> _What you will do_: With both ends included, repeat exactly the lines of the entries below from the one containing "Definition callable := string." down to the one containing "reached: |dJ| <", and no others.

> _The records_:

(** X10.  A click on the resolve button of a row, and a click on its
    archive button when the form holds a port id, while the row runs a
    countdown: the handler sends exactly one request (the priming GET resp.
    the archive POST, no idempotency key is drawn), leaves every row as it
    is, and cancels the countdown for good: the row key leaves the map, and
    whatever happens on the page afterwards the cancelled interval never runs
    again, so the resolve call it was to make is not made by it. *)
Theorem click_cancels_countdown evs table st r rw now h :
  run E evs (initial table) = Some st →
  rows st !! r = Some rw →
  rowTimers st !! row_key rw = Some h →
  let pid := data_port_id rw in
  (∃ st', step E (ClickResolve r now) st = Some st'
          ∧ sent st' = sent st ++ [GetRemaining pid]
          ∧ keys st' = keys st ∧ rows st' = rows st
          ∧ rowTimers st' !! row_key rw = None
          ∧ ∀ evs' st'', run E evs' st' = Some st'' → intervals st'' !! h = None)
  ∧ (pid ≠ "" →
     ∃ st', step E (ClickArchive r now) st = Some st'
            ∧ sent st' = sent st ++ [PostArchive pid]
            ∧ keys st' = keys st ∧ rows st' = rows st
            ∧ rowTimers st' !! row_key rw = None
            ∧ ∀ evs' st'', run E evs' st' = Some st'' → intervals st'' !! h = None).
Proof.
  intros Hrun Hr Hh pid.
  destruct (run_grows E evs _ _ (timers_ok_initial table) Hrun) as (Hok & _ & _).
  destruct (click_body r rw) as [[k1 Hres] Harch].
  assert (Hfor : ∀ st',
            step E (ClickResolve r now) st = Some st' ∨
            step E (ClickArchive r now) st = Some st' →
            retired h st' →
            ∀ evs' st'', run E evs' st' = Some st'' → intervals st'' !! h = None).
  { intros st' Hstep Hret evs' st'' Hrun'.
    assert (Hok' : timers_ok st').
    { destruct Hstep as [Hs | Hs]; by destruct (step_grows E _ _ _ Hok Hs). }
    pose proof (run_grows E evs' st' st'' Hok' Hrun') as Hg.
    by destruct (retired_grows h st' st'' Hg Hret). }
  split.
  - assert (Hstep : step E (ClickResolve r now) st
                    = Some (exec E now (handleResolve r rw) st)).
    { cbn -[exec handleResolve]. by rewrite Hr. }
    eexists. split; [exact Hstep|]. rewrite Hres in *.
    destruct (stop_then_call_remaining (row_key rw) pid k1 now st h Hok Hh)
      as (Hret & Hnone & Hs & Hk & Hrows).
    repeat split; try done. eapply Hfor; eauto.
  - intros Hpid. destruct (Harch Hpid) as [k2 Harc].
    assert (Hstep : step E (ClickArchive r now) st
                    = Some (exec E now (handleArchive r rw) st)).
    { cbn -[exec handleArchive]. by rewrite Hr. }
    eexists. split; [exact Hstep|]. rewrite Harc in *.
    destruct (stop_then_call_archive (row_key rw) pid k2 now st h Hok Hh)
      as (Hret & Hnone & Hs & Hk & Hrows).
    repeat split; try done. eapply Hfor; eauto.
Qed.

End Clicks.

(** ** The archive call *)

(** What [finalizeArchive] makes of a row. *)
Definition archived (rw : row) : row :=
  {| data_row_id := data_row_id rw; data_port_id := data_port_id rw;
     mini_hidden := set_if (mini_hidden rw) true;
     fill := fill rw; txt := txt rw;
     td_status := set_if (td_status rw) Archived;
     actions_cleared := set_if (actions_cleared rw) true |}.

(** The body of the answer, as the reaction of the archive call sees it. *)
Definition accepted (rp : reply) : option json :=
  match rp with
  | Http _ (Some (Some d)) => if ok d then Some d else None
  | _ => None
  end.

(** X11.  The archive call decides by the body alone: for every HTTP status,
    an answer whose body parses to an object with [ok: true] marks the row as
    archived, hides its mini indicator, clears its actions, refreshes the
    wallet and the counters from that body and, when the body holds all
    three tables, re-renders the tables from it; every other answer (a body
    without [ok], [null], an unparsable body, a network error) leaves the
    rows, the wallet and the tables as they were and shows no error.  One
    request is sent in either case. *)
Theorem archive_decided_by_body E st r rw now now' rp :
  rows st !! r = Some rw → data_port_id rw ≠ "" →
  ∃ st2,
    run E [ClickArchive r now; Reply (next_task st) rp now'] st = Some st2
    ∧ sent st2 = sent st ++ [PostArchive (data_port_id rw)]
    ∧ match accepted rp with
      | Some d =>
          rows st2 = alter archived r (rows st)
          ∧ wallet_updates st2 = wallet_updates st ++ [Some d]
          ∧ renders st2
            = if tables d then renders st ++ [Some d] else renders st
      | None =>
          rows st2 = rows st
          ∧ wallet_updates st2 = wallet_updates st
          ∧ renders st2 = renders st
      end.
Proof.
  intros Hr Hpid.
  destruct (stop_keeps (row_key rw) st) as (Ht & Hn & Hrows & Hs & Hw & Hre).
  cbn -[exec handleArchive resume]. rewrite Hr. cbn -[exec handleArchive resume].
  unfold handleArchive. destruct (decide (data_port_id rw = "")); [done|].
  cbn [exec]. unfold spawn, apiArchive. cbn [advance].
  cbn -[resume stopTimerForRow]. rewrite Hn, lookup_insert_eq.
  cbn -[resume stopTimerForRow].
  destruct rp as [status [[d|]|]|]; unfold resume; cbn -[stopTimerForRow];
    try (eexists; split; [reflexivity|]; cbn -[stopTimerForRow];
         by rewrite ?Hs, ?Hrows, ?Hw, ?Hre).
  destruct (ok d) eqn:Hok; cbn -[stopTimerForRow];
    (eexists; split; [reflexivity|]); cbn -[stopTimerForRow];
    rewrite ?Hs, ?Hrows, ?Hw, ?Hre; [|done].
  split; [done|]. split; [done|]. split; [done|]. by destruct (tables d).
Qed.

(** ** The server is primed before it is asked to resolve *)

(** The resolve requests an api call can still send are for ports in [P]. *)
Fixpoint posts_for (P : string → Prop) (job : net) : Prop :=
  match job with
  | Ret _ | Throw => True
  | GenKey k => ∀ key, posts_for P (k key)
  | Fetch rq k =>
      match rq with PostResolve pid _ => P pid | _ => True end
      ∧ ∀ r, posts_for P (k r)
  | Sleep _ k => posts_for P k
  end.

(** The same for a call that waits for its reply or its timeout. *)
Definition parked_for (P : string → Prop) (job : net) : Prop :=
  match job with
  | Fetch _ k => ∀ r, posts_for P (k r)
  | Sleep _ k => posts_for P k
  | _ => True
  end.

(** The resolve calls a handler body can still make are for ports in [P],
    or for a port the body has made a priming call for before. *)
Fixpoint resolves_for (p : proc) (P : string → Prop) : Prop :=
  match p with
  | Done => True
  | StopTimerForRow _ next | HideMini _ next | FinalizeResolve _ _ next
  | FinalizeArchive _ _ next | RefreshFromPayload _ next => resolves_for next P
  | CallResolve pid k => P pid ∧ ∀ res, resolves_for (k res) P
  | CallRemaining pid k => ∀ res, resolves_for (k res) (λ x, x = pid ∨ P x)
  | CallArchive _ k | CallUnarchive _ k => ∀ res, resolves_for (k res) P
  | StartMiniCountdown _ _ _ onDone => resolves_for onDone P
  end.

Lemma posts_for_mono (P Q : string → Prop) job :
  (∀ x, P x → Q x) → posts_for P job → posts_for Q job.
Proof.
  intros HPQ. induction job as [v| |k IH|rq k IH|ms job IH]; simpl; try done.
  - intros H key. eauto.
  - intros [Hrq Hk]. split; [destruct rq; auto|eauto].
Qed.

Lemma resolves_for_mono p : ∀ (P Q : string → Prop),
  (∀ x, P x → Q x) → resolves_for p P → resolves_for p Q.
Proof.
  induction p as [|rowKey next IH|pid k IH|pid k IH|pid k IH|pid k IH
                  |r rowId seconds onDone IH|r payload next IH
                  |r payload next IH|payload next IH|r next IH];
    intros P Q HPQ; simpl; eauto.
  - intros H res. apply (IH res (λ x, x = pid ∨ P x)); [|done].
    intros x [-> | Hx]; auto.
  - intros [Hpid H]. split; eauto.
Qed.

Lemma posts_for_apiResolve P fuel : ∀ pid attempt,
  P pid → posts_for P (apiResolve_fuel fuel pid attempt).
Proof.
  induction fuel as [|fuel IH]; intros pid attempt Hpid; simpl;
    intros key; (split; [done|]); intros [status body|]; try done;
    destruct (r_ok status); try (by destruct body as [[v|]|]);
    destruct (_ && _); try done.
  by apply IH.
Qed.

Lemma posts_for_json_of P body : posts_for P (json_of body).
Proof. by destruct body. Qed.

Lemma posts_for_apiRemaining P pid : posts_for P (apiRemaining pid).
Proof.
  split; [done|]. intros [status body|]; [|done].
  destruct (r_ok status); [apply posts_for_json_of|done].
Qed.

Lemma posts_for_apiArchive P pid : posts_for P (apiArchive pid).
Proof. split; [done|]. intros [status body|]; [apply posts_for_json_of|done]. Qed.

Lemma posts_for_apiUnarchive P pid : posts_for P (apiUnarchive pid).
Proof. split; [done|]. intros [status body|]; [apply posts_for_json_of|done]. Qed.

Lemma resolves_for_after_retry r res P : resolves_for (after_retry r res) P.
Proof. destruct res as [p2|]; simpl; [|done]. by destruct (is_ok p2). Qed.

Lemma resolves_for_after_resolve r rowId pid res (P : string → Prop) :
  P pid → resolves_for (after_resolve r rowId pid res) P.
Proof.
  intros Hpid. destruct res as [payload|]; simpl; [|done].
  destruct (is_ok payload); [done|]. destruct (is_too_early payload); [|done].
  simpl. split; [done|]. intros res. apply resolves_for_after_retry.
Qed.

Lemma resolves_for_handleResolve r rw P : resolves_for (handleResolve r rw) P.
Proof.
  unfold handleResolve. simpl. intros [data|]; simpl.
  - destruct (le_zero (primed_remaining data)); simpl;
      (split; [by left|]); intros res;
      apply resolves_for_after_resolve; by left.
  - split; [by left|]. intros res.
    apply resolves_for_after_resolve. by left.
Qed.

---

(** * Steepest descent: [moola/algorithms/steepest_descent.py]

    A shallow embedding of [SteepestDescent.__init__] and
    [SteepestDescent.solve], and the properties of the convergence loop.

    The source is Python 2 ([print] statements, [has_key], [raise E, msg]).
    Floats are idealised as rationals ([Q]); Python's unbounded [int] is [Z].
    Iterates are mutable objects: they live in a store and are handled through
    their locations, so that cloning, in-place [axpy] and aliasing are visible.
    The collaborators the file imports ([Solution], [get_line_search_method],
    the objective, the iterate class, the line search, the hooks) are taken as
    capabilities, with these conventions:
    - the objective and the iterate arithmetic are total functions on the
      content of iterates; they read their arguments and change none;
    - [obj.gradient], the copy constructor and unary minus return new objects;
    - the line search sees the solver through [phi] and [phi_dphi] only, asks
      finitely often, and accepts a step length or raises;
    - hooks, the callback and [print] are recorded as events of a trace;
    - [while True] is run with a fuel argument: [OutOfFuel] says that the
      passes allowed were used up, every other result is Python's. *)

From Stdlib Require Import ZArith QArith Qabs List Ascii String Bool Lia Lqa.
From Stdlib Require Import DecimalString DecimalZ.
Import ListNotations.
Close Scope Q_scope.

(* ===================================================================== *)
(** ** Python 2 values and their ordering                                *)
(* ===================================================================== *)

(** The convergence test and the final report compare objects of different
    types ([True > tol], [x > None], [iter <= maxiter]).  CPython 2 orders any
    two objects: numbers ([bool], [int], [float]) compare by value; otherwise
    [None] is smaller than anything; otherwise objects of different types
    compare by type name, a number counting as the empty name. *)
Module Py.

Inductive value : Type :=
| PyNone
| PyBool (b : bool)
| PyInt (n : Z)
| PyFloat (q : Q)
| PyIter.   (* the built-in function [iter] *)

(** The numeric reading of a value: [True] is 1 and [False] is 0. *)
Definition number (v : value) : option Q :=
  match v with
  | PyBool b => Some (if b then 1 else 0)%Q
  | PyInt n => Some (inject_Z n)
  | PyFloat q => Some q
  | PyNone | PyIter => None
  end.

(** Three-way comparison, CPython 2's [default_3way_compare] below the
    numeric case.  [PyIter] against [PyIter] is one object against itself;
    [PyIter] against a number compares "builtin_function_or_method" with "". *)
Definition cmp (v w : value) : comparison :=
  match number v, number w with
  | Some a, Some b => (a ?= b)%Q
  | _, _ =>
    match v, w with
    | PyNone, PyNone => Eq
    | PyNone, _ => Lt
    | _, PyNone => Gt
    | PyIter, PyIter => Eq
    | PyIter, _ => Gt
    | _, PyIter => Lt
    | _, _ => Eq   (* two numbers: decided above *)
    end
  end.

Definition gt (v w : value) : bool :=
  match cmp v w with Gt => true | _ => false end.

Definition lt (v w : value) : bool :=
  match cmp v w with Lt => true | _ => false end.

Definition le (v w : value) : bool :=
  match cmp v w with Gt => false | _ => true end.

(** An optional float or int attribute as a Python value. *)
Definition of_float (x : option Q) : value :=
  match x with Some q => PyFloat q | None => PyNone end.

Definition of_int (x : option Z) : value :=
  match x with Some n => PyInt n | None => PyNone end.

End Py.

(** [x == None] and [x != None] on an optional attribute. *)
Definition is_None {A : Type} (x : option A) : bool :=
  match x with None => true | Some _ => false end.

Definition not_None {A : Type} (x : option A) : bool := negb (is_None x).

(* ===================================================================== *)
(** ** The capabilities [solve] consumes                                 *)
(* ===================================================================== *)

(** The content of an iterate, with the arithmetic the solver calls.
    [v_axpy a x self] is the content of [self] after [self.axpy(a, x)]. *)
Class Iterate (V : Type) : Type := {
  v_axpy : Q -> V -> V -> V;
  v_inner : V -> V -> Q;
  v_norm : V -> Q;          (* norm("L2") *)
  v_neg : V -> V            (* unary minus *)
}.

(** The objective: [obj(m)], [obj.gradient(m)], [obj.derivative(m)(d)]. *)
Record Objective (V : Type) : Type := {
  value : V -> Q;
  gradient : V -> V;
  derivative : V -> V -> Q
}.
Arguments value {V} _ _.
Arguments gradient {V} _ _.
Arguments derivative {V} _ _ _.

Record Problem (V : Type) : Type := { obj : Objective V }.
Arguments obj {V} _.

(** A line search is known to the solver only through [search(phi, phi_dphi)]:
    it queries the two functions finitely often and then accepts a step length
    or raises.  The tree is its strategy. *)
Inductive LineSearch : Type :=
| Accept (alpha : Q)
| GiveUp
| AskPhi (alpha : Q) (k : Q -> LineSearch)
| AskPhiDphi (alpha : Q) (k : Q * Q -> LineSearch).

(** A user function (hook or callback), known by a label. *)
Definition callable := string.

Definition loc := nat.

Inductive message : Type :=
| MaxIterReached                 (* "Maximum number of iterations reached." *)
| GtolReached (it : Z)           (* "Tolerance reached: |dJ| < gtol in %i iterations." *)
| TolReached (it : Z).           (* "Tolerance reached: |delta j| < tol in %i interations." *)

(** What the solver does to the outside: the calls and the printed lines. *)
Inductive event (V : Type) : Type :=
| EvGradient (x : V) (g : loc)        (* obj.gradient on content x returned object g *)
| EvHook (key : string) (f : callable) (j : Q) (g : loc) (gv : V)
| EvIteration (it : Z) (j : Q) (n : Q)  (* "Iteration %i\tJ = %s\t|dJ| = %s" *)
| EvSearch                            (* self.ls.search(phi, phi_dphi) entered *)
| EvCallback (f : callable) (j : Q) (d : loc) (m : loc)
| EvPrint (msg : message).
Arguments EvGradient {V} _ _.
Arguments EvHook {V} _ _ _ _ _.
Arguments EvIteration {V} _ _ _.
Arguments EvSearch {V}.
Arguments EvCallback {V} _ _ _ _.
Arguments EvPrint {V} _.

> _Answer to this exercise_:
Definition callable := string.

Definition loc := nat.

Inductive message : Type :=
| MaxIterReached                 (* "Maximum number of iterations reached." *)
| GtolReached (it : Z)           (* "Tolerance reached: |dJ| < gtol in %i iterations." *)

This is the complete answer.